- 42
Sean Scully
Description
- Sean Scully
- Wall of Light Day
signed, titled and dated 2003 on the reverse
- oil on canvas
- 75 x 85 in. 190.5 x 215.9 cm.
Provenance
Acquired by the present owner from the above in April 2003
Condition
In response to your inquiry, we are pleased to provide you with a general report of the condition of the property described above. Since we are not professional conservators or restorers, we urge you to consult with a restorer or conservator of your choice who will be better able to provide a detailed, professional report. Prospective buyers should inspect each lot to satisfy themselves as to condition and must understand that any statement made by Sotheby's is merely a subjective qualified opinion.
NOTWITHSTANDING THIS REPORT OR ANY DISCUSSIONS CONCERNING CONDITION OF A LOT, ALL LOTS ARE OFFERED AND SOLD "AS IS" IN ACCORDANCE WITH THE CONDITIONS OF SALE PRINTED IN THE CATALOGUE.
Catalogue Note
The genesis of Sean Scully's Wall of Light paintings was his trip to Mexico in the early 1980s, where he became fascinated by the stacked stones of ancient Mayan walls in the Yucatan peninsula, which, when animated by light, seemed to reflect the passage of time. On his first trip Scully created watercolors in Mexico and 15 years later these studies served as the inspiration for the series of paintings. Wall of Light Day from 2003 is remarkable for its boldness of hue, emotive power and its capacity to convey the quality of light. Compositionally, the work evokes the architectural structure of its title, reminding the viewer of the tactile experience of touching a wall and the visual observation of changes in light across a wall over time. Yet as the contradiction inherent in the series' title implies, these solid structures are dematerialized by Scully's use of color. Physical and metaphysical properties merge, so that there is density in light and weight in the intangibility of ethereal beauty.

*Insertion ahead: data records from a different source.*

(* ===== verification/Bio.v ===== *)
(** * The buffer cache and the memory disk (xv6/bio.c, buf.h, memide.c).

    The cache is the array of [NBUF] buffers and the list head, linked in both
    directions by index; the disk is the block array of memide.c with the history
    of the blocks written to it.  [linked] is the invariant of the list.  The
    abstract view ([cabs]): the blocks on disk, the contents of the blocks whose
    buffer is held or pinned, the held buffers and the pinned (B_DIRTY) blocks; the
    class [Cache] states what bread, bwrite and brelse promise in these terms, and
    this file proves that bio.c keeps the promise. *)
From S2P Require Import Prelude Spinlock Sleeplock.
Local Open Scope Z_scope.

(** ** Data *)

Definition BSIZE : Z := 512.
Definition NBUF : nat := 30.
Definition B_VALID : Z := 0x2.
Definition B_DIRTY : Z := 0x4.

(** A disk block: [BSIZE] bytes. *)
Definition block := list Z.
Definition zero_block : block := replicate (Z.to_nat BSIZE) 0.

Record buf := Buf {
  b_flags : Z;
  b_dev : Z;
  b_blockno : Z;
  b_lock : sleeplock;
  b_refcnt : Z;
  b_prev : nat;
  b_next : nat;
  b_data : block
}.

Definition set_flags (v : Z) (b : buf) : buf :=
  Buf v (b_dev b) (b_blockno b) (b_lock b) (b_refcnt b) (b_prev b) (b_next b) (b_data b).
Definition set_lock_of (v : sleeplock) (b : buf) : buf :=
  Buf (b_flags b) (b_dev b) (b_blockno b) v (b_refcnt b) (b_prev b) (b_next b) (b_data b).
Definition set_refcnt (v : Z) (b : buf) : buf :=
  Buf (b_flags b) (b_dev b) (b_blockno b) (b_lock b) v (b_prev b) (b_next b) (b_data b).
Definition set_prev (v : nat) (b : buf) : buf :=
  Buf (b_flags b) (b_dev b) (b_blockno b) (b_lock b) (b_refcnt b) v (b_next b) (b_data b).
Definition set_next (v : nat) (b : buf) : buf :=
  Buf (b_flags b) (b_dev b) (b_blockno b) (b_lock b) (b_refcnt b) (b_prev b) v (b_data b).
Definition set_data (v : block) (b : buf) : buf :=
  Buf (b_flags b) (b_dev b) (b_blockno b) (b_lock b) (b_refcnt b) (b_prev b) (b_next b) v.
Definition recycle (dev blockno : Z) (b : buf) : buf :=
  Buf 0 dev blockno (b_lock b) 1 (b_prev b) (b_next b) (b_data b).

The Wall of Light paintings transform Scully's familiar stripes and straps into `bricks' of color, placed in alternating horizontal and vertical rows that differ in size from painting to painting. More than any other artist of his generation, Scully combines the formal traditions of European painting – the brooding tones of Velàzquez and Manet and the spectacular colors and brushwork of van Gogh and Matisse – with a distinctly American abstract tradition epitomized in particular by Mark Rothko and Jackson Pollock. In Rothko's paintings, light combines with darkness and a moody melancholic drama, and this is the cornerstone of Scully's appreciation for him. Like Rothko, Scully constructs layered rectangles of expressive color that are at once united and in tension with each other in a post and lintel construction. Scully tends to layer lighter colors over darker and the early layers peer through the brushstrokes and the feathery edges of the rectangular `bricks' like light seeping through the cracks in a wall.